Kaiseraugst

Im Gebüsch lag sogar eine Kaffeemaschine

Daniel Höhener und Françoise Moser (von links) mit Helfenden.

Aufräumaktion in Kaiseraugst

Daniel Höhener und Françoise Moser (von links) mit Helfenden.

Im Frühjahr gibt es Säuberungsaktionen im Dorfgebiet, getragen vom Einsatz vieler Freiwilliger. Und dies schon seit zwölf Jahren, unterstützt von der Gemeinde.
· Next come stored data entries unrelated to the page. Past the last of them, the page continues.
(** * The Lorenz notebook: a shallow embedding of [solve_lorenz]

    The notebook [Lorenz Differential Equations.ipynb] defines one function,
    [solve_lorenz], which seeds NumPy's global generator, draws [N] starting
    points in a cube, integrates the Lorenz vector field from each of them
    with [scipy.integrate.odeint] on one time grid, and plots every
    trajectory in a colour of its own.

    Python's [float] and NumPy's [float64] are IEEE-754 binary64 numbers.
    They are modelled here by the bit-level specification of the Standard
    Library ([SpecFloat], precision 53, [emax] 1024), so that every
    arithmetic step rounds as it does at run time and every definition can
    be evaluated. *)

From Stdlib Require Import ZArith List Bool Lia.
From Stdlib Require Import SpecFloat.
Import ListNotations.

Local Open Scope Z_scope.

(** ** Binary64 arithmetic *)

Module F64.

Definition prec : Z := 53.
Definition emax : Z := 1024.

Definition float : Type := spec_float.

Definition add : float -> float -> float := SFadd prec emax.
Definition sub : float -> float -> float := SFsub prec emax.
Definition mul : float -> float -> float := SFmul prec emax.
Definition div : float -> float -> float := SFdiv prec emax.

Definition eqb : float -> float -> bool := SFeqb.
Definition ltb : float -> float -> bool := SFltb.
Definition leb : float -> float -> bool := SFleb.

(** Conversion of a Python [int] to a float: the nearest binary64,
    ties to even. *)
Definition of_Z (z : Z) : float := binary_normalize prec emax z 0 false.

(** Well-formed binary64 values: the mantissa of a finite number has
    exactly the digits its exponent allows. *)
Definition valid (x : float) : bool := valid_binary prec emax x.

(** Neither an infinity nor a NaN. *)
Definition is_finite (x : float) : bool :=
  match x with
  | S754_zero _ | S754_finite _ _ _ => true
  | S754_infinity _ | S754_nan => false
  end.

(** A finite number other than a zero. *)
Definition is_nonzero_finite (x : float) : bool :=
  match x with
  | S754_finite _ _ _ => true
  | _ => false
  end.

Definition sign (x : float) : bool :=
  match x with
  | S754_zero s | S754_infinity s | S754_finite s _ _ => s
  | S754_nan => false
  end.

Definition zero : float := S754_zero false.
Definition one : float := Eval vm_compute in of_Z 1.
Definition infinity : float := S754_infinity false.
Definition nan : float := S754_nan.

End F64.

Declare Scope f64_scope.
Delimit Scope f64_scope with f64.
Bind Scope f64_scope with F64.float.
Infix "+" := F64.add : f64_scope.
Infix "-" := F64.sub : f64_scope.
Infix "*" := F64.mul : f64_scope.
Infix "/" := F64.div : f64_scope.
Infix "==" := F64.eqb (at level 70, no associativity) : f64_scope.
Infix "<?" := F64.ltb : f64_scope.
Infix "<=?" := F64.leb : f64_scope.

Abbreviation float := F64.float.

(** ** The vector field *)

(** A point of the phase space, the [(3,)] array [odeint] hands to the
    right-hand side. *)
Definition state : Type := (float * float * float)%type.

(** [lorenz_deriv(x_y_z, t0, sigma, beta, rho)], the nested function of
    [solve_lorenz]. *)
Definition lorenz_deriv (x_y_z : state) (t0 : float)
  (sigma beta rho : float) : state :=
  let '(x, y, z) := x_y_z in
  (sigma * (y - x), x * (rho - z) - y, x * y - beta * z)%f64.


(** The origin of the phase space. *)
Definition origin : state := (F64.zero, F64.zero, F64.zero).

(** A state all of whose components compare equal to [0.0]. *)
Definition is_origin (s : state) : bool :=
  let '(x, y, z) := s in
  ((x == F64.zero) && (y == F64.zero) && (z == F64.zero))%f64.

(** ** Exceptions *)

(** The exceptions the body of [solve_lorenz] can meet. *)
Inductive exn : Type :=
| ValueError
| OverflowError
| IndexError.

Inductive result (A : Type) : Type :=
| Ok (a : A)
| Raise (e : exn).

Arguments Ok {A} a.
Arguments Raise {A} e.

Definition result_bind {A B : Type} (r : result A) (k : A -> result B)
  : result B :=
  match r with
  | Ok a => k a
  | Raise e => Raise e
  end.

Definition result_map {A B : Type} (f : A -> B) (r : result A) : result B :=
  result_bind r (fun a => Ok (f a)).

(** [int(x)] on a Python float: truncation toward zero; a NaN raises
    [ValueError], an infinity [OverflowError]. *)
Definition int_of_float (x : float) : result Z :=
  match x with
  | S754_nan => Raise ValueError
  | S754_infinity _ => Raise OverflowError
  | S754_zero _ => Ok 0
  | S754_finite s m e => Ok (cond_Zopp s (Z.shiftl (Z.pos m) e))
  end.

(** ** NumPy *)

(** [np.arange(0, num, dtype=float)]. *)
Definition arange (num : Z) : list float :=
  map (fun i => F64.of_Z (Z.of_nat i)) (seq 0 (Z.to_nat num)).

(** [y[-1] = v] on a one-dimensional array. *)
Definition set_last (y : list float) (v : float) : list float :=
  match y with
  | [] => []
  | _ :: _ => removelast y ++ [v]
  end.

(** [np.linspace(start, stop, num)] with the default [endpoint=True]:
    the samples are [arange(0, num) * step + start] for
    [step = (stop - start) / (num - 1)], and the last one is then set to
    [stop]. A step that underflows to zero is handled as NumPy does, by
    dividing first; a negative [num] is rejected. The list may be of any
    length: the array size NumPy allows and the memory of the machine
    are not modelled, so that the model says what the samples are
    wherever NumPy returns them, not that it does. *)
Definition linspace (start stop : float) (num : Z) : result (list float) :=
  if num <? 0 then Raise ValueError
  else
    let div := num - 1 in
    let start := (start * F64.one)%f64 in
    let stop := (stop * F64.one)%f64 in
    let delta := (stop - start)%f64 in
    let y := arange num in
    let y :=
      if 0 <? div then
        let step := (delta / F64.of_Z div)%f64 in
        if (step == F64.zero)%f64
        then map (fun v => (v / F64.of_Z div * delta)%f64) y
        else map (fun v => (v * step)%f64) y
      else map (fun v => (v * delta)%f64) y in
    let y := map (fun v => (v + start)%f64) y in
    Ok (if 1 <? num then set_last y stop else y).

(** NumPy's global generator, as far as the notebook uses it:
    [np.random.seed(s)] replaces the state, and drawing one double of
    [np.random.random] advances it. *)
Record random_state : Type := {
  rng : Type;
  rng_seed : Z -> rng;
  rng_double : rng -> float * rng
}.

(** What NumPy documents of [np.random.random]: the doubles lie in the
    half-open interval [[0.0, 1.0)]. *)
Definition in_unit_interval (u : float) : bool :=
  (F64.valid u && (F64.zero <=? u) && (u <? F64.one))%f64.

Definition draws_in_unit_interval (R : random_state) : Prop :=
  forall g : rng R, in_unit_interval (fst (rng_double R g)) = true.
«Der Fötzelitag kommt weiterhin gut an», freut sich die neue Gemeindevizepräsidentin Françoise Moser am Samstagmittag im Werkhof. Und erinnert daran, dass einst Marianne Füglistaller die Aktion ins Leben gerufen hatte. Drei Stunden lang suchten Freiwillige das Gemeindegebiet nach Güsel ab; vornehmer würde es vielleicht auch «Unrat» heissen. Mal abgesehen von den üblichen Getränkedosen und Take-away-Packungen speziell entlang der Hauptstrasse entdeckten die Sauberfrauen- und -männer eine Fülle an Verpackungen. Und hinter Büschen, vermeintlich im Sichtschutz, tauchten sogar eine Kaffeemaschine und eine Fritteuse auf. Kopfschütteln bei Françoise Moser, die vom Sammeleifer der Teams sehr beeindruckt ist.

Etwa neunzig Abfallkübel

Gar nicht lustig findet Daniel Höhener das Resultat. Er arbeitet im Werkhof und ist dort in erster Linie für den Bereich Littering und Abfall verantwortlich. Regelmässig dreht er seine Touren, sammelt aus den «Mistkübeln» den Dreck anderer Zeitgenossen zusammen. «Da kommen pro Woche schon zwischen 600 und 800 Kilo Dreck zusammen», erzählt er der Aargauer Zeitung aus seinem Arbeitsalltag. Und seine Chefin Françoise Moser hört, dass der Abfall kaum im Dorf, also dem alten Teil von Kaiseraugst, entsteht, sondern eher in den Neubaugebieten südlich der Kantonsstrasse. Kommentieren möchten beide die dortige Littering-Situation nicht.

Immerhin gibt es ein Komitee «Sauberes Kaiseraugst», das sich entsprechend der Ziele des Verbandes, wo die Gemeinde Mitglied ist, um «Abfallbewirtschaftung» kümmert. «Solch ein Aktionstag motiviert und sensibilisiert», ist Gemeindevizepräsidentin Moser überzeugt. Und der an der Front arbeitende Daniel Höhener beginnt beispielgebend wochentags um 6.15 Uhr im Bahnhofsbereich, wo auch Bushaltestellen sind, mit seinen Touren. Es gilt, gegen 90 Abfallkübel zu betreuen, schwerpunktmässig aber nur montags und freitags.
Unterstützung findet Höhener derzeit vom Lehrling Martin Unger, ansonsten logistisch auch von Andrea Schmid aus der Bauverwaltung. Zufrieden zeigt sich Françoise Moser, dass Teamgeist herrscht. «Zusammenarbeit ist wichtig, auch an einem solchen Fötzelitag.»